Зубов в очередной раз повернул голову и посмотрел на Ворохтина. Должно быть, у милиционера уже шея заболела, потому как он принялся массировать ее и при этом сильно морщился.
— Свободен! — сказал он и уточнил: — Пока свободен! И не надо радоваться. Сияешь, как новая копеечка.
— А почему мне не радоваться? — возразил Ворохтин. — Вы же прекрасно знаете, что к этому порошку я не имел никакого отношения. Теперь все потихоньку встанет на свои места.
— Ты так думаешь? — усмехнулся Зубов.
— Да, — подтвердил Ворохтин и посмотрел на полукруглые, словно буйки, острова. — Скоро содержимое сумочки к вам вернется. Только уже в качестве орудия убийства.
Обычай стучаться в дверь при входе в чужое жилище рождает серьезные проблемы, когда надо войти в палатку. Ворохтин минуту топтался рядом с палаткой Киры, то покашливая, то щелкая пальцами, то аплодируя. Наконец он задал простой и прямолинейный вопрос:
— Кира!

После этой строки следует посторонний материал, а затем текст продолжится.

(* ===== verification/Der.v ===== *)
(** * DER lengths

    Models [krb5-types/src/der.rs], which the GSS token framing uses; [usize]
    is 64 bits. *)

From S2P Require Import Prelude.

Module Der.

(** [while n > 0 { n >>= 8; llen += 1 }]; eight steps empty a [usize]. *)
Fixpoint len_len_loop (fuel : nat) (n : Z) (llen : nat) : nat :=
  match fuel with
  | O => llen
  | S f => if 0 <? n then len_len_loop f (Z.shiftr n 8) (S llen) else llen
  end.

Definition len_len (len : Z) : nat :=
  if len <? 128 then 1 else len_len_loop 8 len 1.

(** [push_len], [push_tlv]: what they append. *)
Definition push_len (len : Z) : bytes :=
  let llen := len_len len in
  if (llen =? 1)%nat then [z8 len]
  else z8 (Z.lor 0x80 (Z.of_nat (llen - 1))) :: drop (8 - (llen - 1)) (to_be_bytes 8 len).

Definition push_tlv (tag : byte) (value : bytes) : bytes :=
  tag :: push_len (blen value) ++ value.

(** [input.get(1..=llen)] and the fold over its octets. *)
Definition read_len (input : bytes) : option (Z * nat) :=
  first ← head input;
  '(len, hlen) ←
    (if u8z first <? 0x80 then Some (u8z first, 1%nat)
     else
       let llen := Z.to_nat (Z.land (u8z first) 0x7f) in
       if (llen =? 0)%nat || (8 <? llen)%nat then None
       else if (length input <? 1 + llen)%nat then None
       else Some (fold_left (fun len b => Z.lor (Z.land (Z.shiftl len 8) U64_MAX) (u8z b))
                            (slice input 1 (1 + llen)) 0, S llen));
  if len <=? blen input - Z.of_nat hlen then Some (len, hlen) else None.

(** ** Proofs *)

Lemma lor_byte a b : 0 <= a -> 0 <= b < 256 -> Z.lor (a * 256) b = a * 256 + b.
Proof.
  intros Ha Hb. pose proof (Z.add_lor_land (a * 256) b) as H.
  enough (Z.land (a * 256) b = 0) by lia.
  apply Z.bits_inj'. intros n Hn. rewrite Z.land_spec, Z.bits_0.
  destruct (decide (n < 8)).
  - rewrite (Z.mul_pow2_bits_low _ 8 n) by lia. done.
  - rewrite <- (Z.mod_small b (2 ^ 8)) by lia. rewrite Z.mod_pow2_bits_high by lia. apply andb_false_r.
Qed.

(** The fold is the big-endian value while it stays in 64 bits. *)
Lemma fold_be l acc :
  0 <= acc -> acc * 256 ^ blen l + from_be_bytes l < 2 ^ 64 ->
  fold_left (fun len b => Z.lor (Z.land (Z.shiftl len 8) U64_MAX) (u8z b)) l acc
  = acc * 256 ^ blen l + from_be_bytes l.
Proof.
  revert acc. induction l as [|b l IH]; intros acc Ha Hb.
  { cbn. rewrite from_be_nil. unfold blen. cbn. lia. }
  cbn [fold_left]. rewrite from_be_cons in *. pose proof (byte.unsigned_range b) as Hr.
  pose proof (from_be_bound l) as Hl.
  assert (blen (b :: l) = blen l + 1) as Hc by (unfold blen; cbn [length]; lia).
  assert (0 < 256 ^ blen l) by (apply Z.pow_pos_nonneg; unfold blen; lia).
  rewrite Hc, Z.pow_add_r in * by (unfold blen; lia). change (256 ^ 1) with 256 in *.
  assert (Z.land (Z.shiftl acc 8) U64_MAX = acc * 256) as ->.
  { change U64_MAX with (Z.ones 64). rewrite Z.land_ones, Z.shiftl_mul_pow2 by lia.
    change (2 ^ 8) with 256. apply Z.mod_small. nia. }
  rewrite lor_byte by lia. rewrite IH by nia. lia.
Qed.

Lemma len_len_loop_spec fuel n a :
  0 <= n < 256 ^ Z.of_nat fuel ->
  exists k, len_len_loop fuel n a = (a + k)%nat /\ (k <= fuel)%nat /\ n < 256 ^ Z.of_nat k.
Proof.
  revert n a. induction fuel as [|f IH]; intros n a Hn.
  { exists 0%nat. cbn in *. split_and!; lia. }
  cbn [len_len_loop]. destruct (Z.ltb_spec 0 n).
  2: { exists 0%nat. cbn. split_and!; lia. }
  rewrite shiftr_8. destruct (IH (n / 256) (S a)) as (k & Hk & Hkf & Hkn).
  { rewrite Nat2Z.inj_succ, Z.pow_succ_r in Hn by lia. split; [apply Z.div_pos; lia|].
    apply Z.div_lt_upper_bound; lia. }
  exists (S k). rewrite Hk. split_and!; [lia|lia|].
  rewrite Nat2Z.inj_succ, Z.pow_succ_r by lia.
  pose proof (Z.div_mod n 256). pose proof (Z.mod_pos_bound n 256). lia.
Qed.

(** Dropping leading octets that are zero keeps the value. *)
Lemma from_be_drop n k l :
  length l = n -> (k <= n)%nat -> from_be_bytes l < 256 ^ Z.of_nat k ->
  from_be_bytes (drop (n - k) l) = from_be_bytes l.
Proof.
  intros Hl Hk Hb. pose proof (from_be_bound (drop (n - k) l)).
  rewrite <- (take_drop (n - k) l) in Hb |- * at 2. rewrite from_be_app in *.
  assert (blen (drop (n - k) l) = Z.of_nat k) as Hd by (unfold blen; rewrite length_drop; lia).
  rewrite Hd in *. pose proof (from_be_bound (take (n - k) l)).
  assert (from_be_bytes (take (n - k) l) = 0) as -> by nia. lia.
Qed.

Lemma len_len_spec n :
  128 <= n < 2 ^ 64 ->
  exists k, len_len n = S k /\ (1 <= k <= 8)%nat /\ n < 256 ^ Z.of_nat k.
Proof.
  intros Hn. unfold len_len. rewrite (proj2 (Z.ltb_ge _ _)) by lia.
  destruct (len_len_loop_spec 8 n 1) as (k & Hk & Hk8 & Hkn); [cbn; lia|].
  exists k. split_and!; [lia| |lia|lia]. destruct k; [cbn in Hkn; lia|lia].
Qed.

(** The octet that announces [k] length octets. *)
Lemma long_form_octet k :
  (1 <= k <= 8)%nat ->
  (u8z (z8 (Z.lor 0x80 (Z.of_nat k))) <? 0x80) = false /\
  Z.to_nat (Z.land (u8z (z8 (Z.lor 0x80 (Z.of_nat k)))) 0x7f) = k.
Proof. intros Hk. do 9 (destruct k as [|k]; [try lia; done|]). lia. Qed.

Lemma read_push_len n rest :
  0 <= n < 2 ^ 64 -> n <= blen rest ->
  read_len (push_len n ++ rest) = Some (n, length (push_len n)).
Proof.
  intros Hn Hr. destruct (Z.lt_ge_cases n 128) as [Hs|Hl].
  - unfold push_len, len_len. rewrite (proj2 (Z.ltb_lt _ _)) by lia. cbn [Nat.eqb app].
    unfold read_len. cbn -[Z.ltb Z.leb blen byte.unsigned byte.of_Z].
    rewrite byte.unsigned_of_Z. unfold byte.wrap. rewrite Z.mod_small by lia.
    rewrite (proj2 (Z.ltb_lt _ _)) by lia. cbn -[Z.leb blen].
    rewrite (proj2 (Z.leb_le _ _)); [done|]. unfold blen in *. cbn [length]. lia.
  - destruct (len_len_spec n) as (k & Hk & Hk8 & Hkn); [lia|].
    unfold push_len. rewrite Hk, (proj2 (Nat.eqb_neq _ _)) by lia.
    replace (S k - 1)%nat with k by lia. destruct (long_form_octet k Hk8) as [Hf Hland].
    set (b := z8 _) in *. set (d := drop (8 - k) (to_be_bytes 8 n)).
    assert (length d = k) as Hd by (unfold d; rewrite length_drop, length_to_be_bytes; lia).
    assert (from_be_bytes d = n) as Hv.
    { unfold d. rewrite from_be_drop by (rewrite ?length_to_be_bytes, ?from_to_be_bytes; cbn; lia).
      apply from_to_be_bytes. cbn. lia. }
    unfold read_len. rewrite <- app_comm_cons. cbn [head mbind option_bind].
    rewrite Hf, Hland. rewrite (proj2 (Nat.eqb_neq _ _)), (proj2 (Nat.ltb_ge 8 k)) by lia. cbn [orb].
    rewrite (proj2 (Nat.ltb_ge _ _)) by (cbn; rewrite length_app; lia).
    assert (slice (b :: d ++ rest) 1 (1 + k) = d) as ->.
    { unfold slice. replace (1 + k - 1)%nat with k by lia. cbn [drop]. by apply take_app_length'. }
    rewrite fold_be by (rewrite ?Hv; lia). rewrite Hv. cbn [mbind option_bind].
    rewrite Z.mul_0_l, Z.add_0_l, (proj2 (Z.leb_le _ _));
      [|unfold blen in *; cbn [length]; rewrite length_app; lia].
    cbn [length]. by rewrite Hd.
Qed.

Lemma fold_nonneg l acc :
  0 <= acc ->
  0 <= fold_left (fun len b => Z.lor (Z.land (Z.shiftl len 8) U64_MAX) (u8z b)) l acc.
Proof.
  revert acc. induction l as [|b l IH]; intros acc Ha; [done|]. cbn [fold_left]. apply IH.
  apply Z.lor_nonneg. split; [apply Z.land_nonneg; right; done|].
  pose proof (byte.unsigned_range b). lia.
Qed.

Lemma read_len_bounds input len hlen :
  read_len input = Some (len, hlen) ->
  0 <= len /\ (1 <= hlen)%nat /\ Z.of_nat hlen + len <= blen input.
Proof.
  unfold read_len. destruct input as [|b input]; [done|]. cbn [head mbind option_bind].
  pose proof (byte.unsigned_range b).
  assert (forall l h : Z, l <= blen (b :: input) - h -> h + l <= blen (b :: input)) as Hb by lia.
  destruct (u8z b <? 0x80); cbn [mbind option_bind].
  - destruct (Z.leb_spec (u8z b) (blen (b :: input) - Z.of_nat 1)); [|done].
    intros Hs. injection Hs as <- <-. split_and!; [lia|lia|by apply Hb].
  - destruct (_ || _); [done|]. destruct (_ <? _)%nat; [done|]. cbn [mbind option_bind].
    match goal with |- (if ?a <=? ?b then _ else _) = _ -> _ => destruct (Z.leb_spec a b) end; [|done].
    intros Hs. injection Hs as <- <-. split_and!; [apply fold_nonneg; lia|lia|by apply Hb].
Qed.

(** a DER length reads back as itself: for every length below 2^64 that the
    rest of the input can hold, [read_len] of what [push_len] wrote is that
    length and the number of octets written; and whatever [read_len] returns,
    header and contents lie within the input. *)
Theorem der_length n rest :
  0 <= n < 2 ^ 64 -> n <= blen rest ->
  read_len (push_len n ++ rest) = Some (n, length (push_len n)) /\
  (forall input len hlen, read_len input = Some (len, hlen) ->
     0 <= len /\ (1 <= hlen)%nat /\ Z.of_nat hlen + len <= blen input).
Proof. intros Hn Hr. split; [by apply read_push_len|exact read_len_bounds]. Qed.

Lemma der_length_witness :
  read_len (push_len 300 ++ replicate 300 x00) = Some (300, 3%nat).
Proof. apply (der_length 300 (replicate 300 x00)); vm_compute; done. Defined.

End Der.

Ты там жива?
— Да, — отозвалась изнутри девушка. — Только ко мне нельзя. Я сейчас!
Он слышал, как шуршит одежда, потом вжикнула «молния», и Кира вышла из палатки. Она опять была в своей вечной штормовке, застегнутой под самое горло. Ворохтин взял девушку под руку и повел к берегу.
— Мне посчастливилось увидеть тебя сегодня без штормовки. Должен признаться, тебе очень идет быть не в ней.
Кира рассмеялась и осторожно высвободила руку.
— Это комплимент? А о чем вы разговаривали с милиционерами?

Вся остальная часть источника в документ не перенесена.